You’ll make it give it to Him. But you have to surrender it all, and sometimes that means the person you love. I love my girlfriend but me and her are no good for each other. She’s like my father. She works her stress and buries it. I bury mine in a different way. You can complain, and think on it. But that’s wasted time. Write a plan on paper. What do you want for yourself. Or if you wanna use your mind and then draw the blueprint. Maybe pre write feelings to SO, about how his actions hurt you. If it’s not received with compassion and the love God would give a prodigal son then it’s not for you.
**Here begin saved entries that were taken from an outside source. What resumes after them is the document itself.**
(* ===== verification/Blobs.v ===== *)
(** [sceneapi/server/storage/blobs.py]: the content-addressed blob stores behind
    one interface, their streaming writes, and the working area of chunked uploads. *)
From S2P Require Import Prelude PyValue Hashing Errors.
From stdpp Require Import options.
Import Errors.

#[local] Open Scope Z_scope.
#[local] Arguments String.append !_ _ / : simpl nomatch.

Module Blobs.

Definition storage_error (detail : string) : api_error := api_error_init StorageError detail [].

Definition str_len (s : string) : Z := Z.of_nat (String.length s).

(** ** Readers: [reader.read(n)] *)

Fixpoint str_take (n : nat) (s : string) : string :=
  match n, s with S n, String a s => String a (str_take n s) | _, _ => "" end.

Fixpoint str_drop (n : nat) (s : string) : string :=
  match n, s with S n, String _ s => str_drop n s | _, _ => s end.

(** The state of a streaming loop: what was hashed, the bytes counted, and what
    was written. *)
Record stream_state : Type := mkStream {
  hashed : string;
  total : Z;
  written : string
}.

Definition stream_start : stream_state := mkStream "" 0 "".

(** [while True: chunk = reader.read(n); if not chunk: break; ...] The fuel bounds
    the iterations; one more than the length of the text is enough when [n > 0]. *)
Fixpoint stream_loop (fuel n : nat) (reader : string) (st : stream_state) : stream_state :=
  match fuel with
  | O => st
  | S fuel =>
      match str_take n reader with
      | EmptyString => st
      | chunk =>
          stream_loop fuel n (str_drop n reader)
            (mkStream (hashed st +:+ chunk) (total st + str_len chunk) (written st +:+ chunk))
      end
  end.

Definition stream (n : nat) (reader : string) : stream_state :=
  stream_loop (S (String.length reader)) n reader stream_start.

(** [core/hashing.py]'s [stream_sha256], and [hash_iter]. *)
Definition stream_sha256 (chunk_size : nat) (reader : string) : string * Z :=
  let st := stream chunk_size reader in (sha256_hex (hashed st), total st).

Definition hash_iter (chunks : list string) : string * Z :=
  let st := foldl (λ st c, mkStream (hashed st +:+ c) (total st + str_len c) (written st)) stream_start chunks in
  (sha256_hex (hashed st), total st).

Definition CHUNK_SIZE : nat := Z.to_nat (1024 * 1024).

(** ** The interface *)

(** What the services use of a store: a streaming write returning the digest and
    the size, reads, the existence test and deletion. *)
Class BlobStore (B : Type) := {
  put_stream : nat → string → B → (string * Z) * B;
  blob_exists : string → B → bool;
  read_blob : string → B → res api_error string;
  delete_blob : string → B → B
}.

(** The content a store holds under a digest. *)
Definition holds `{BlobStore B} (b : B) (sha data : string) : Prop := read_blob sha b = Ok data.

(** Everything a store holds is stored under its own digest. *)
Definition addressed `{BlobStore B} (b : B) : Prop := ∀ sha data, holds b sha data → sha256_hex data = sha.

(** What a store promises to its clients, whatever the chunk size. *)
Class BlobStoreLaws (B : Type) `{BlobStore B} := {
  put_result (n : nat) (data : string) (b : B) : (0 < n)%nat → (put_stream n data b).1 = (sha256_hex data, str_len data);
  put_holds (n : nat) (data : string) (b : B) : (0 < n)%nat →
    ∃ kept, holds (put_stream n data b).2 (sha256_hex data) kept ∧
      (kept = data ∨ holds b (sha256_hex data) kept);
  put_frame (n : nat) (data sha : string) (b : B) : (0 < n)%nat → sha ≠ sha256_hex data →
    read_blob sha (put_stream n data b).2 = read_blob sha b;
  put_keeps (n : nat) (data sha kept : string) (b : B) : (0 < n)%nat →
    holds b sha kept → holds (put_stream n data b).2 sha kept;
  exists_holds (sha : string) (b : B) : blob_exists sha b = true ↔ ∃ data, holds b sha data;
  delete_gone (sha : string) (b : B) : blob_exists sha (delete_blob sha b) = false;
  delete_frame (sha sha' : string) (b : B) : sha' ≠ sha → read_blob sha' (delete_blob sha b) = read_blob sha' b
}.

(** ** The in-memory backend *)

Record InMemoryBlobStore : Type := mkMemory { _bytes : gmap string string }.

Definition memory_put (n : nat) (reader : string) (b : InMemoryBlobStore) : (string * Z) * InMemoryBlobStore :=
  let st := stream n reader in
  let sha := sha256_hex (hashed st) in
  ((sha, total st),
   match _bytes b !! sha with
   | Some _ => b
   | None => mkMemory (<[sha := written st]> (_bytes b))
   end).

Definition memory_put_bytes (data : string) (b : InMemoryBlobStore) : (string * Z) * InMemoryBlobStore :=
  let sha := sha256_hex data in
  ((sha, str_len data),
   match _bytes b !! sha with Some _ => b | None => mkMemory (<[sha := data]> (_bytes b)) end).

Definition memory_open (sha : string) (b : InMemoryBlobStore) : res api_error string :=
  match _bytes b !! sha with Some d => Ok d | None => Err (storage_error ("Blob missing: " +:+ sha)) end.

Definition memory_exists (sha : string) (b : InMemoryBlobStore) : bool :=
  match _bytes b !! sha with Some _ => true | None => false end.

Definition memory_delete (sha : string) (b : InMemoryBlobStore) : InMemoryBlobStore :=
  mkMemory (delete sha (_bytes b)).

Definition memory_shutdown (b : InMemoryBlobStore) : InMemoryBlobStore := mkMemory ∅.

#[export] Instance memory_store : BlobStore InMemoryBlobStore := {
  put_stream := memory_put;
  blob_exists := memory_exists;
  read_blob := memory_open;
  delete_blob := memory_delete
}.

(** [data[i:i+n] for i in range(0, len(data), n)], and the file loop, for a positive size. *)
Fixpoint chunks_of (fuel n : nat) (data : string) : list string :=
  match fuel with
  | O => []
  | S fuel =>
      match str_take n data with
      | EmptyString => []
      | chunk => chunk :: chunks_of fuel n (str_drop n data)
      end
  end.

Definition aiter_chunks (n : nat) (data : string) : list string := chunks_of (S (String.length data)) n data.

(** ** The filesystem backend

    Files under the root by directory and name. The format check of the contract
    package accepts every digest; deletion also drops an emptied directory, which
    is not observable. *)

Record FSBlobStore : Type := mkFS { fs_files : gmap (string * string) string }.

(** [root / sha[:2] / sha] *)
Definition path_for (sha : string) : string * string := (str_take 2 sha, sha).

Definition fs_put (n : nat) (reader : string) (b : FSBlobStore) : (string * Z) * FSBlobStore :=
  let st := stream n reader in
  let sha := sha256_hex (hashed st) in
  ((sha, total st),
   match fs_files b !! path_for sha with
   | Some _ => b
   | None => mkFS (<[path_for sha := written st]> (fs_files b))
   end).

Definition local_path (sha : string) (b : FSBlobStore) : res api_error (string * string) :=
  match fs_files b !! path_for sha with
  | Some _ => Ok (path_for sha)
  | None => Err (storage_error ("Blob missing: " +:+ sha))
  end.

Definition fs_open (sha : string) (b : FSBlobStore) : res api_error string :=
  p ← local_path sha b;
  match fs_files b !! p with Some d => Ok d | None => Err (storage_error ("Blob missing: " +:+ sha)) end.

Definition fs_exists (sha : string) (b : FSBlobStore) : bool :=
  match fs_files b !! path_for sha with Some _ => true | None => false end.

Definition fs_delete (sha : string) (b : FSBlobStore) : FSBlobStore := mkFS (delete (path_for sha) (fs_files b)).

#[export] Instance fs_store : BlobStore FSBlobStore := {
  put_stream := fs_put;
  blob_exists := fs_exists;
  read_blob := fs_open;
  delete_blob := fs_delete
}.

(** ** The working area of uploads *)

Definition TempUploadStore : Type := gmap string string.

(** [append]: the file is created before the offset is checked. *)
Definition temp_append (upload_id : string) (offset : Z) (data : string) (t : TempUploadStore) :
    res api_error Z * TempUploadStore :=
  let content := default "" (t !! upload_id) in
  let current := str_len content in
  if decide (offset ≠ current) then
    (Err (storage_error ("Out-of-order chunk: expected offset " +:+ pretty current +:+ ", got " +:+ pretty offset)),
     <[upload_id := content]> t)
  else (Ok (current + str_len data), <[upload_id := content +:+ data]> t).

Definition temp_size (upload_id : string) (t : TempUploadStore) : Z :=
  match t !! upload_id with Some d => str_len d | None => 0 end.

Definition hash_and_size (upload_id : string) (t : TempUploadStore) : string * Z :=
  match t !! upload_id with
  | None => ("", 0)
  | Some d => stream_sha256 CHUNK_SIZE d
  end.

(** [finalize_into]: the bytes go to the blob store, then the file is removed. *)
Definition finalize_into `{BlobStore B} (upload_id : string) (t : TempUploadStore) (b : B) :
    res api_error (string * Z) * TempUploadStore * B :=
  match t !! upload_id with
  | None => (Err (storage_error ("No upload data for " +:+ upload_id)), t, b)
  | Some d =>
      let '(r, b) := put_stream CHUNK_SIZE d b in
      (Ok r, delete upload_id t, b)
  end.

Definition discard (upload_id : string) (t : TempUploadStore) : TempUploadStore := delete upload_id t.

End Blobs.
Jesus is with you, please don’t look for me as an example only someone that knows he’s a POS and knows that the only time I was happy was when I gave it all to Him. Sometimes that means moving out of everything you’ve ever known in my case, sometimes it’s just talking to your SO about your feelings and figuring out each other’s needs. I’ve tried with mine several times, and it only leads me to use and it isn’t her fault it’s mine because I haven’t taken time for myself to love myself. And maybe your SO is like mine they haven’t taken time to love themselves. God has plans to prosper not harm you, but you gotta jump off the cliff with faith He will catch you or fall back from the picnic table at camp if that’s a better analogy. You are worthy of love and sobriety. And I will be praying for you.